Artist Statement

I am a visual artist and educator. 

I create art predicated on realities and legends of my upbringing. My works are visual records of family, community, and border culture along the Rio Grande Valley, my home. These Borderlands have long been ravaged by poverty, human trafficking, and the ongoing Mexican Drug War. The Rio Grande cuts one land and people in two, like a wound, bleeding a legacy of pain, tears, and struggle that have beset the area for generations.  History, national identity, race, class, and language all intersect along the border and upon the bodies of Tejana/os.
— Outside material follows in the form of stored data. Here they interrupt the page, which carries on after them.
(** [set_next_task_hvf]: the queued task becomes the running entity. *)
Lemma set_next_task_hvf_spec s c p r t first :
  hvf_inv s → k_rqs s !! c = Some r → k_tasks s !! p = Some t → cpu t = c →
  wp (set_next_task_hvf c p first) s (λ _ s',
    if first then
      hvf_inv s' ∧ only_cpu c s s' ∧ queue_of s' c = remove_elem p (queue_of s c) ∧
      ∃ r', k_rqs s' !! c = Some r' ∧ nr_running r' = nr_running r ∧
            hvf_curr (rq_hvf r') = Some p
    else s' = s).
Proof.
  intros Hi Hr Ht Hc. unfold set_next_task_hvf, set_next_hvf_entity.
  destruct first; cbn [negb]; [|by apply wp_skip].
  wp_steps. eapply wp_leave_queue; [done..|]. intros s1 r1 Hi1 Ho1 Hr1 Ht1 Hq1 Hn1 _.
  apply wp_bind. eapply wp_update_latest; [done|]. intros s2 t2 Hst Hto.
  destruct (touch_inv _ _ _ _ _ Hi1 Ht1 eq_refl Hst Hto) as [Hi2 Hq2].
  pose proof (touch_state_lookup _ _ _ _ Hst) as Ht2.
  assert (k_rqs s2 !! c = Some r1) as Hr2 by by rewrite (touch_state_rqs _ _ _ _ Hst).
  eapply wp_upd_rq; [done|].
  destruct (inv_set_rq s2 c r1 (r1 <| rq_hvf ::= λ h, h <| hvf_curr := Some p |> |>) Hi2 Hr2)
    as [Hi3 Hq3]; [done| |].
  { intros q [= <-]. exists (curr_sched_value (hvf t2)). rewrite (ent_lookup _ _ _ Ht2).
    unfold view_task. rewrite (touched_on_rq _ _ Hto), (touched_cpu _ _ Hto). by rewrite <-Hc. }
  split; [exact Hi3|]. split.
  { eapply only_cpu_trans; [done|]. eapply only_cpu_trans; [by eapply only_cpu_touch|].
    apply only_cpu_rq. }
  split; [etrans; [apply Hq3|]; by rewrite Hq2|].
  eexists. split; [apply lookup_insert_eq|]. done.
Qed.

Definition clear_curr (r : rq) : rq := r <| rq_hvf ::= λ h, h <| hvf_curr := None |> |>.

Lemma enq_clear_curr key p h :
  enq key p (h <| hvf_curr := None |>) = (enq key p h) <| hvf_curr := None |>.
Proof.
  unfold enq. cbn. destruct (max_value_entity h); [by destruct (_ <? _)|done].
Qed.

(** Queueing the running entity and clearing [curr] is queueing it on a run
    queue without running entity. *)
Lemma wp_put_prev_entity s c p r t Q :
  hvf_inv s → k_rqs s !! c = Some r → k_tasks s !! p = Some t →
  se_on_rq (hvf t) = false →
  Q tt (enq_state (s <| k_rqs ::= <[c := clear_curr r]> |>) c p (clear_curr r) t) →
  wp (put_prev_hvf_entity c p) s Q.
Proof.
  intros Hi Hr Ht Hon HQ. unfold put_prev_hvf_entity. wp_steps. rewrite Hon. cbn [negb when].
  eapply wp_enqueue_hvf_entity; [done|done|by eapply inv_max_live|].
  eapply wp_upd_rq; [apply lookup_insert_eq|].
  unfold enq_state in *. cbn zeta in *. unfold clear_curr in HQ.
  pose proof (enq_clear_curr (value_of (s <| k_tasks ::= <[p := queued_task t]> |>)) p (rq_hvf r))
    as E.
  unfold upd, value_of in *. cbn in *. rewrite !insert_insert_eq in *. by rewrite E in HQ.
Qed.

Lemma clear_curr_inv s c r :
  hvf_inv s → k_rqs s !! c = Some r →
  hvf_inv (s <| k_rqs ::= <[c := clear_curr r]> |>) ∧
  ∀ c', queue_of (s <| k_rqs ::= <[c := clear_curr r]> |>) c' = queue_of s c'.
Proof. intros Hi Hr. by apply (inv_set_rq s c r). Qed.

(** The run time of the running task when the clock is read next. *)
Definition used_at_next_read (s : kstate) (t : task_struct) : Z :=
  time_used (hvf t) + (ts_ms (k_clock s (k_reads s)) - latest_time (hvf t)).

Lemma wp_update_used s p t Q :
  k_tasks s !! p = Some t → hvf_sane t → 0 <= used_at_next_read s t < 2 ^ 27 →
  clock_sane s → 0 <= latest_time (hvf t) < 2 ^ 52 →
  (∀ s' t', touch_state s s' p t' → touched t t' → hvf_sane t' →
     __state t' = __state t → slice_expired (hvf t') = slice_expired (hvf t) →
     curr_sched_value (hvf t') = curr_sched_value (hvf t) → Q tt s') →
  wp (update_used_se_hvf p) s Q.
Proof.
  intros Ht Hs Hu Hclk Hlat HQ. unfold update_used_se_hvf. wp_steps.
  eapply HQ; [by exists (S (k_reads s))|by apply touched_hvf| |done|done|done].
  destruct Hs as [Hv Hc Hf Hu' Hp]. split; try done. cbn.
  unfold used_at_next_read in Hu. destruct (Hclk (k_reads s)) as [Hsec Hns].
  pose proof (ts_ms_range _ Hsec Hns).
  rewrite (wrap64_small (ts_ms _ - _)), wrap64_small; pows; sane; lia.
Qed.

(** The decay applied when the slice expired. *)
Lemma wp_decay s p t Q :
  k_tasks s !! p = Some t → hvf_sane t →
  (∀ s' t', touch_state s s' p t' → touched t t' → hvf_sane t' →
     curr_sched_value (hvf t') <= Z.max (curr_sched_value (hvf t)) 10 → Q tt s') →
  wp (when (slice_expired (hvf t))
        (reduce_sched_value p;; upd_se p (λ e, e <| slice_expired := false |>))) s Q.
Proof.
  intros Ht Hs HQ. apply wp_when; intros _; cycle 1.
  { eapply HQ; [by apply touch_state_refl|apply touched_refl|done|lia]. }
  unfold reduce_sched_value, upd_se. wp_steps.
  destruct Hs as [Hv Hc Hf Hu Hp].
  pose proof (reduced_value_range (time_used (hvf t)) (curr_sched_value (hvf t)) Hv).
  set (v := reduced_value (time_used (hvf t)) (curr_sched_value (hvf t))) in *.
  eapply (HQ _ (t <| hvf ::= λ se, se <| curr_sched_value := v |> |>
                  <| hvf ::= λ e, e <| slice_expired := false |> |>));
    [| |split; [|done..]|].
  - eapply touch_state_trans; [apply touch_state_upd|]. apply touch_state_upd.
  - eapply (touched_trans _ (t <| hvf ::= λ se, se <| curr_sched_value := v |> |>));
      by apply touched_hvf.
  - cbn. pows. sane. change (2 ^ 56) with 72057594037927936 in *. lia.
  - cbn. pows. change (2 ^ 56) with 72057594037927936 in *. lia.
Qed.

Lemma entry_value_max t : hvf_sane t → entry_value t <= Z.max (curr_sched_value (hvf t)) 10.
Proof.
  intros [Hv Hc _ Hu _]. unfold entry_value. case_match; [|lia].
  pose proof (penalized_value_range (time_used (hvf t)) (computation_time t) _ Hv).
  pows. lia.
Qed.

(** [put_prev_task_hvf]: the task goes back to the queue of its CPU, with a reduced
    value when its slice expired; a task that blocks does not.  It need not be the one
    recorded as running. *)
Lemma put_prev_unqueued s c p r t next :
  hvf_inv s → clock_sane s → k_rqs s !! c = Some r → k_tasks s !! p = Some t →
  se_on_rq (hvf t) = false → cpu t = c → hvf_sane t → 0 <= latest_time (hvf t) < 2 ^ 52 →
  0 <= used_at_next_read s t < 2 ^ 27 →
  wp (put_prev_task_hvf c p next) s (λ _ s',
    hvf_inv s' ∧ only_cpu c s s' ∧
    ∃ r', k_rqs s' !! c = Some r' ∧ nr_running r' = nr_running r ∧
    if __state t =? TASK_RUNNING then
      queue_of s' c = ins (value_of s') p (queue_of s c) ∧ hvf_curr (rq_hvf r') = None ∧
      0 <= value_of s' p <= Z.max (curr_sched_value (hvf t)) 10
    else r' = r).
Proof.
  intros Hi Hclk Hr Ht Hon Hc Hs Hlat Hu.
  unfold put_prev_task_hvf. apply wp_bind. eapply wp_update_used; [done..|].
  intros s1 t1 Hst1 Hto1 Hs1 Hst Hex Hv1.
  destruct (touch_inv _ _ _ _ _ Hi Ht Hon Hst1 Hto1) as [Hi1 Hq1].
  pose proof (touch_state_lookup _ _ _ _ Hst1) as Ht1.
  assert (k_rqs s1 !! c = Some r) as Hr1 by by rewrite (touch_state_rqs _ _ _ _ Hst1).
  wp_step. wp_step. unfold task_is_running. rewrite Hst.
  destruct (__state t =? TASK_RUNNING); cbn [when]; cycle 1.
  { apply wp_skip. split; [done|]. split; [by eapply only_cpu_touch|]. eauto. }
  apply wp_bind. eapply (wp_decay s1 p t1); [done..|]. intros s2 t2 Hst2 Hto2 Hs2 Hv2.
  assert (se_on_rq (hvf t1) = false) as Hon1 by by rewrite (touched_on_rq _ _ Hto1).
  destruct (touch_inv _ _ _ _ _ Hi1 Ht1 Hon1 Hst2 Hto2) as [Hi2 Hq2].
  pose proof (touch_state_lookup _ _ _ _ Hst2) as Ht2.
  assert (k_rqs s2 !! c = Some r) as Hr2 by by rewrite (touch_state_rqs _ _ _ _ Hst2).
  assert (se_on_rq (hvf t2) = false) as Hon2 by by rewrite (touched_on_rq _ _ Hto2).
  eapply wp_put_prev_entity; [done..|].
  destruct (clear_curr_inv s2 c r Hi2 Hr2) as [Hi3 Hq3].
  destruct (enq_state_inv (s2 <| k_rqs ::= <[c := clear_curr r]> |>) c p (clear_curr r) t2)
    as [Hi4 Hq4]; [done|apply lookup_insert_eq|done|done| |done|by apply entry_value_range|].
  { by rewrite (touched_cpu _ _ Hto2), (touched_cpu _ _ Hto1). }
  split; [exact Hi4|]. split.
  { eapply only_cpu_trans; [by eapply only_cpu_touch|].
    eapply only_cpu_trans; [by eapply only_cpu_touch|].
    split_and!; [|done|done]. intros c' ?. cbn. by rewrite !lookup_insert_ne. }
  eexists. split; [apply lookup_insert_eq|]. split; [done|].
  split; [by rewrite Hq4, Hq3, Hq2, Hq1|]. split; [apply enq_curr|].
  rewrite (value_of_lookup _ p (queued_task t2)) by apply lookup_insert_eq. cbn.
  pose proof (entry_value_max t2 Hs2). pose proof (entry_value_range t2 Hs2). lia.
Qed.

(** The task recorded as running is not queued. *)
Lemma put_prev_task_hvf_spec s c p r t next :
  hvf_inv s → clock_sane s → k_rqs s !! c = Some r → k_tasks s !! p = Some t →
  hvf_curr (rq_hvf r) = Some p → hvf_sane t → 0 <= latest_time (hvf t) < 2 ^ 52 →
  0 <= used_at_next_read s t < 2 ^ 27 →
  wp (put_prev_task_hvf c p next) s (λ _ s',
    hvf_inv s' ∧ only_cpu c s s' ∧
    ∃ r', k_rqs s' !! c = Some r' ∧ nr_running r' = nr_running r ∧
    if __state t =? TASK_RUNNING then
      queue_of s' c = ins (value_of s') p (queue_of s c) ∧ hvf_curr (rq_hvf r') = None ∧
      0 <= value_of s' p <= Z.max (curr_sched_value (hvf t)) 10
    else r' = r).
Proof.
  intros Hi Hclk Hr Ht Hcur Hs Hlat Hu. destruct (curr_not_queued _ _ _ _ _ Hi Hr Ht Hcur) as [Hon Hc]. by apply put_prev_unqueued.
Qed.

(** The task put aside was dequeued to block: only its run time is updated. *)
Lemma wp_put_prev_blocked s c p t nx :
  hvf_inv s → k_tasks s !! p = Some t → se_on_rq (hvf t) = false → __state t ≠ TASK_RUNNING →
  wp (put_prev_task_hvf c p nx) s (λ _ s',
    hvf_inv s' ∧ (∀ c', queue_of s' c' = queue_of s c') ∧ k_rqs s' = k_rqs s ∧
    only_cpu c s s').
Proof.
  intros Hi Ht Hon Hst. unfold put_prev_task_hvf, update_used_se_hvf. wp_steps.
  set (f := λ se : sched_hvf_entity, _).
  change (task_is_running (t <| hvf ::= f |>)) with (__state t =? TASK_RUNNING).
  destruct (Z.eqb_spec (__state t) TASK_RUNNING); [done|]. cbn [when]. wp_steps.
  destruct (touch_inv s (s <| k_reads ::= S |> <| k_tasks := <[p := t <| hvf ::= f |>]> (k_tasks s) |>)
    p t (t <| hvf ::= f |>) Hi Ht Hon) as [Hi' Hq'];
    [by exists (S (k_reads s))|by apply touched_hvf|].
  split_and!; [exact Hi'|exact Hq'|done|by split_and!].
Qed.

(** An exit takes the task off the queue and strikes the running entity off the
    record, whichever it is. *)
Lemma wp_task_dead s c r p t :
  hvf_inv s → k_rqs s !! c = Some r → k_tasks s !! p = Some t → cpu t = c →
  wp (task_dead_hvf p) s (λ _ s', hvf_inv s' ∧ only_cpu c s s' ∧ queue_of s' c = remove_elem p (queue_of s c) ∧
    ∃ r', k_rqs s' !! c = Some r' ∧ hvf_curr (rq_hvf r') = None ∧ nr_running r' = nr_running r).
Proof.
  intros Hi Hr Ht Hc. unfold task_dead_hvf, register_entity_info. wp_steps. rewrite Hc.
  set (s1 := s <| k_reads ::= _ |> <| k_trace ::= _ |>).
  assert (hvf_inv s1) as Hi1 by by apply (hvf_inv_ext s).
  eapply (wp_leave_queue s1 c p r t); [done..|]. intros s2 r2 Hi2 Ho2 Hr2 Ht2 Hq2 Hn2 Hcu2.
  unfold upd_hvf_rq. wp_steps.
  destruct (clear_curr_inv s2 c r2 Hi2 Hr2) as [Hi3 Hq3].
  split_and!; [exact Hi3| |etrans; [apply Hq3|done]|].
  - eapply only_cpu_trans; [exact Ho2|]. apply only_cpu_rq.
  - eexists. split_and!; [apply lookup_insert_eq|done|done].
Qed.
End entry_points.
My family has resided in this geographic territory for over four generations.​

I have researched vernacular arts like pano arte, drawings on handkerchiefs believed to have emerged from Chicano prisoners in the 1940s, and the huipil, embroidered Mayan textiles worn by indigenous women in Southern and Central America.  These art forms are reconfigured to tell contemporary stories of life along the Texas/Mexico border. Juxtaposing colorful watercolor-drawn images of flowers indigenous to Texas against stark, monochromatic media images, meticulously rendered in pen, I offer the beauty of home against grisly depictions of violence and death.  Using these tools on domestic textiles such as handkerchiefs, pillowcases, and bed sheets, my work draws upon what Amalia Mesa-Bains coined, the domesticana, and examines psycho-political struggles of life along La Frontera.​

The struggle of the marginalized, the silenced, and the underserved has been part and parcel, a continued motivation behind my calling and my craft.  After earning my MFA, my work took a shift towards examining broader issues involving human rights, education, and motherhood. My hope is that my work continues to create dialogue and sustain messages with socio-political connotations, connections, and critique.  I would like my art to provoke not just further inquiry around critical issues that affect our community, but action.